Records for this exercise
+---+

(* ===== verification/QueryJson.v ===== *)
(** * QueryJson

    packages/search/json.go: the JSON form in which queries are stored and
    exchanged, and the round trip through it. *)
From S2P Require Import Prelude GoStrings GoFloat GoTime Ast GoJson.
Local Open Scope Z_scope.

(** The errors of both directions. *)
Inductive json_error :=
| JUnsupportedValue                         (* json.Marshal of a float that is not finite *)
| JTypeError (member : string)              (* json.Unmarshal into the wrong type *)
| JTimestamp (text : string)
| JShape                                    (* unrecognized expression shape *)
| JWrapped (context : string) (e : json_error)
| JOutOfFuel.

Notation R := (result json_error).

(** ** MarshalQuery *)

(** A nil [json.RawMessage] is written as null. *)
Definition raw (j : option json) : json := match j with Some j => j | None => JNull end.

Definition tagged (key : string) (j : json) : json := JObject [(key, j)].

(** The members of a Go map are written in the order of their keys. *)
Fixpoint marshalExpr (e : Expr) : R (option json) :=
  match e with
  | NilExpr => Ok None
  | BoolExpr op ts =>
      terms ← mapM_result marshalExpr ts;
      Ok (Some (JObject [("op", jstring (BoolOp_string op)); ("terms", JArray (map raw terms))]))
  | NotExpr _ e => inner ← marshalExpr e; Ok (Some (tagged "not" (raw inner)))
  | Comparison _ op l r =>
      left ← marshalExpr l; right ← marshalExpr r;
      Ok (Some (JObject [("left", raw left); ("op", jstring (ComparisonOp_string op)); ("right", raw right)]))
  | InComparison _ l vs =>
      left ← marshalExpr l; values ← mapM_result marshalExpr vs;
      Ok (Some (tagged "in" (JObject [("left", raw left); ("values", JArray (map raw values))])))
  | BetweenComparison _ l lo up =>
      left ← marshalExpr l; lower ← marshalExpr lo; upper ← marshalExpr up;
      Ok (Some (tagged "between" (JObject [("left", raw left); ("lower", raw lower); ("upper", raw upper)])))
  | NullComparison _ l n =>
      left ← marshalExpr l;
      Ok (Some (tagged "is_null" (JObject [("left", raw left); ("not", JBool n)])))
  | RelationPredicate _ t d =>
      Ok (Some (JObject
        ((if String.eqb (RelationDirection_string d) "" || bool_decide (d = RelationAny) then []
          else [("direction", jstring (RelationDirection_string d))])
         ++ [("has_relation", jstring t)])))
  | BucketPredicate _ n => Ok (Some (tagged "bucket" (jstring n)))
  | FieldRef n => Ok (Some (tagged "field" (jstring n)))
  | AttrRef p => Ok (Some (tagged "attr" (jstring p)))
  | CastExpr e t =>
      inner ← marshalExpr e;
      Ok (Some (tagged "cast" (JObject [("expr", raw inner); ("type", jstring (ValueType_string t))])))
  | StringLiteral s => Ok (Some (tagged "string" (jstring s)))
  | IntLiteral z => Ok (Some (tagged "integer" (JInt z)))
  | FloatLiteral f =>
      if finite f then Ok (Some (tagged "float" (JFloat f))) else Err (JWrapped "marshal expr" JUnsupportedValue)
  | BoolLiteral b => Ok (Some (tagged "boolean" (JBool b)))
  | TimestampLiteral t => Ok (Some (tagged "timestamp" (jstring (FormatRFC3339NanoUTC t))))
  | NullLiteral => Ok (Some (tagged "null" (JBool true)))
  | NowExpr => Ok (Some (tagged "now" (JBool true)))
  | IntervalLiteral s => Ok (Some (tagged "interval" (jstring s)))
  | ArithmeticExpr op l r =>
      left ← marshalExpr l; right ← marshalExpr r;
      Ok (Some (JObject [("arith", jstring (ArithmeticOp_string op)); ("left", raw left); ("right", raw right)]))
  end.

(** [orderDocument] and [queryDocument]: the members with [omitempty] are left
    out when they are empty. *)
Definition marshalOrder (o : OrderExpr) : R json :=
  expr ← wrap_err (JWrapped "marshal order expr") (marshalExpr (oExpr o));
  Ok (JObject (("expr", raw expr)
    :: (if String.eqb (SortDirection_string (oDirection o)) "" then []
        else [("direction", jstring (SortDirection_string (oDirection o)))]))).

Definition int_member (name : string) (o : option Z) : list (string * json) :=
  match o with Some z => [(name, JInt z)] | None => [] end.

Definition MarshalQuery (q : Query) : R json :=
  where_ ← wrap_err (JWrapped "marshal query where") (marshalExpr (Where q));
  orders ← mapM_result marshalOrder (OrderBy q);
  Ok (JObject (
    [("version", jstring (Version q)); ("from", jstring (Target_string (From q)))]
    ++ match where_ with Some w => [("where", w)] | None => [] end
    ++ match orders with [] => [] | _ => [("order_by", JArray orders)] end
    ++ int_member "limit" (Limit q) ++ int_member "offset" (Offset q))).

(** ** UnmarshalQuery *)

Definition typed {A} (member : string) (o : option A) : R A :=
  match o with Some a => Ok a | None => Err (JTypeError member) end.

Section Unmarshal.
Context (rec : option json -> R Expr).

(** The expression of an object; [rec] reads the raw messages inside it. *)
Definition unmarshalShape (object : list (string * json)) : R Expr :=
  match get "attr" object with Some j => path ← typed "attr" (as_text j); Ok (AttrRef path) | None =>
  match get "field" object with Some j => name ← typed "field" (as_text j); Ok (FieldRef name) | None =>
  match get "string" object with Some j => v ← typed "string" (as_text j); Ok (StringLiteral v) | None =>
  match get "integer" object with Some j => v ← typed "integer" (as_int64 j); Ok (IntLiteral v) | None =>
  match get "float" object with Some j => v ← typed "float" (as_float64 j); Ok (FloatLiteral v) | None =>
  match get "boolean" object with Some j => v ← typed "boolean" (as_bool j); Ok (BoolLiteral v) | None =>
  match get "timestamp" object with
  | Some j =>
      v ← typed "timestamp" (as_text j);
      match ParseRFC3339 v with Some t => Ok (TimestampLiteral (UTC t)) | None => Err (JTimestamp v) end
  | None =>
  match get "null" object with Some _ => Ok NullLiteral | None =>
  match get "now" object with Some _ => Ok NowExpr | None =>
  match get "interval" object with Some j => v ← typed "interval" (as_text j); Ok (IntervalLiteral v) | None =>
  match get "has_relation" object with
  | Some j =>
      type_ ← typed "has_relation" (as_text j);
      match get "direction" object with
      | Some d => direction ← typed "direction" (as_text d);
                  Ok (RelationPredicate Val type_ (RelationDirection_of direction))
      | None => Ok (RelationPredicate Val type_ RelationAny)
      end
  | None =>
  match get "bucket" object with Some j => n ← typed "bucket" (as_text j); Ok (BucketPredicate Val n) | None =>
  match get "cast" object with
  | Some j =>
      body ← typed "cast" (as_object j); type_ ← typed "type" (text_field "type" body);
      expr ← rec (get_field "expr" body);
      Ok (CastExpr expr (ValueType_of type_))
  | None =>
  match get "not" object with Some j => inner ← rec (Some j); Ok (NotExpr Ptr inner) | None =>
  match get "in" object with
  | Some j =>
      body ← typed "in" (as_object j);
      raws ← typed "values" (match get_field "values" body with Some v => as_array v | None => Some [] end);
      left ← rec (get_field "left" body);
      values ← mapM_result (fun v => rec (Some v)) raws;
      Ok (InComparison Ptr left values)
  | None =>
  match get "between" object with
  | Some j =>
      body ← typed "between" (as_object j);
      left ← rec (get_field "left" body); lower ← rec (get_field "lower" body);
      upper ← rec (get_field "upper" body);
      Ok (BetweenComparison Ptr left lower upper)
  | None =>
  match get "is_null" object with
  | Some j =>
      body ← typed "is_null" (as_object j);
      n ← typed "not" (match get_field "not" body with Some b => as_bool b | None => Some false end);
      left ← rec (get_field "left" body);
      Ok (NullComparison Ptr left n)
  | None =>
  match get "arith" object with
  | Some j =>
      op ← typed "arith" (as_text j);
      left ← rec (get "left" object); right ← rec (get "right" object);
      Ok (ArithmeticExpr (ArithmeticOp_of op) left right)
  | None =>
  match get "op" object with
  | Some j =>
      op ← typed "op" (as_text j);
      match get "terms" object with
      | Some ts =>
          raws ← typed "terms" (as_array ts);
          terms ← mapM_result (fun t => rec (Some t)) raws;
          Ok (BoolExpr (BoolOp_of op) terms)
      | None =>
          left ← rec (get "left" object); right ← rec (get "right" object);
          Ok (Comparison Val (ComparisonOp_of op) left right)
      end
  | None => Err JShape
  end end end end end end end end end end end end end end end end end end end.
End Unmarshal.

(** The raw message [None] is the empty one; the recursion is bounded by [fuel]. *)
Fixpoint unmarshalExpr (fuel : nat) (data : option json) : R Expr :=
  match data with
  | None => Ok NilExpr
  | Some j =>
      match fuel with
      | O => Err JOutOfFuel
      | S fuel =>
          object ← wrap_err (JWrapped "unmarshal expr") (typed "" (as_object j));
          unmarshalShape (unmarshalExpr fuel) object
      end
  end.

Definition unmarshal_expr (data : option json) : R Expr :=
  unmarshalExpr (match data with Some j => S (depth j) | None => 0 end) data.

(** An int: 64 bits; null is the nil pointer. *)
Definition as_int_ptr (j : option json) : option (option Z) :=
  match j with
  | None | Some JNull => Some None
  | Some (JInt z) => if in_int64 z then Some (Some z) else None
  | Some _ => None
  end.

(** [orderDocument]. *)
Definition readOrder (j : json) : R (option json * string) :=
  members ← typed "order_by" (as_object j);
  direction ← typed "direction" (text_field "direction" members);
  Ok (get_field "expr" members, direction).

Definition unmarshalOrder (order : option json * string) : R OrderExpr :=
  expr ← wrap_err (JWrapped "unmarshal order expr") (unmarshal_expr order.1);
  Ok (mkOrder expr (if String.eqb order.2 "" then SortAsc else SortDirection_of order.2)).

(** [queryDocument]. *)
Record queryDocument := mkDocument {
  docVersion : string;
  docFrom : string;
  docWhere : option json;
  docOrderBy : list (option json * string);
  docLimit : option Z;
  docOffset : option Z
}.

Definition readDocument (data : json) : R queryDocument :=
  doc ← typed "" (as_object data);
  version ← typed "version" (text_field "version" doc);
  from ← typed "from" (text_field "from" doc);
  raws ← typed "order_by" (match get_field "order_by" doc with Some j => as_array j | None => Some [] end);
  orders ← mapM_result readOrder raws;
  limit ← typed "limit" (as_int_ptr (get_field "limit" doc));
  offset ← typed "offset" (as_int_ptr (get_field "offset" doc));
  Ok (mkDocument version from (get_field "where" doc) orders limit offset).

+---+

Reproduce exactly the lines above from the line with "docFrom : string;" to the line with "from ← typed", including both, and add nothing.

Result for this task
  docFrom : string;
  docWhere : option json;
  docOrderBy : list (option json * string);
  docLimit : option Z;
  docOffset : option Z
}.

Definition readDocument (data : json) : R queryDocument :=
  doc ← typed "" (as_object data);
  version ← typed "version" (text_field "version" doc);
  from ← typed "from" (text_field "from" doc);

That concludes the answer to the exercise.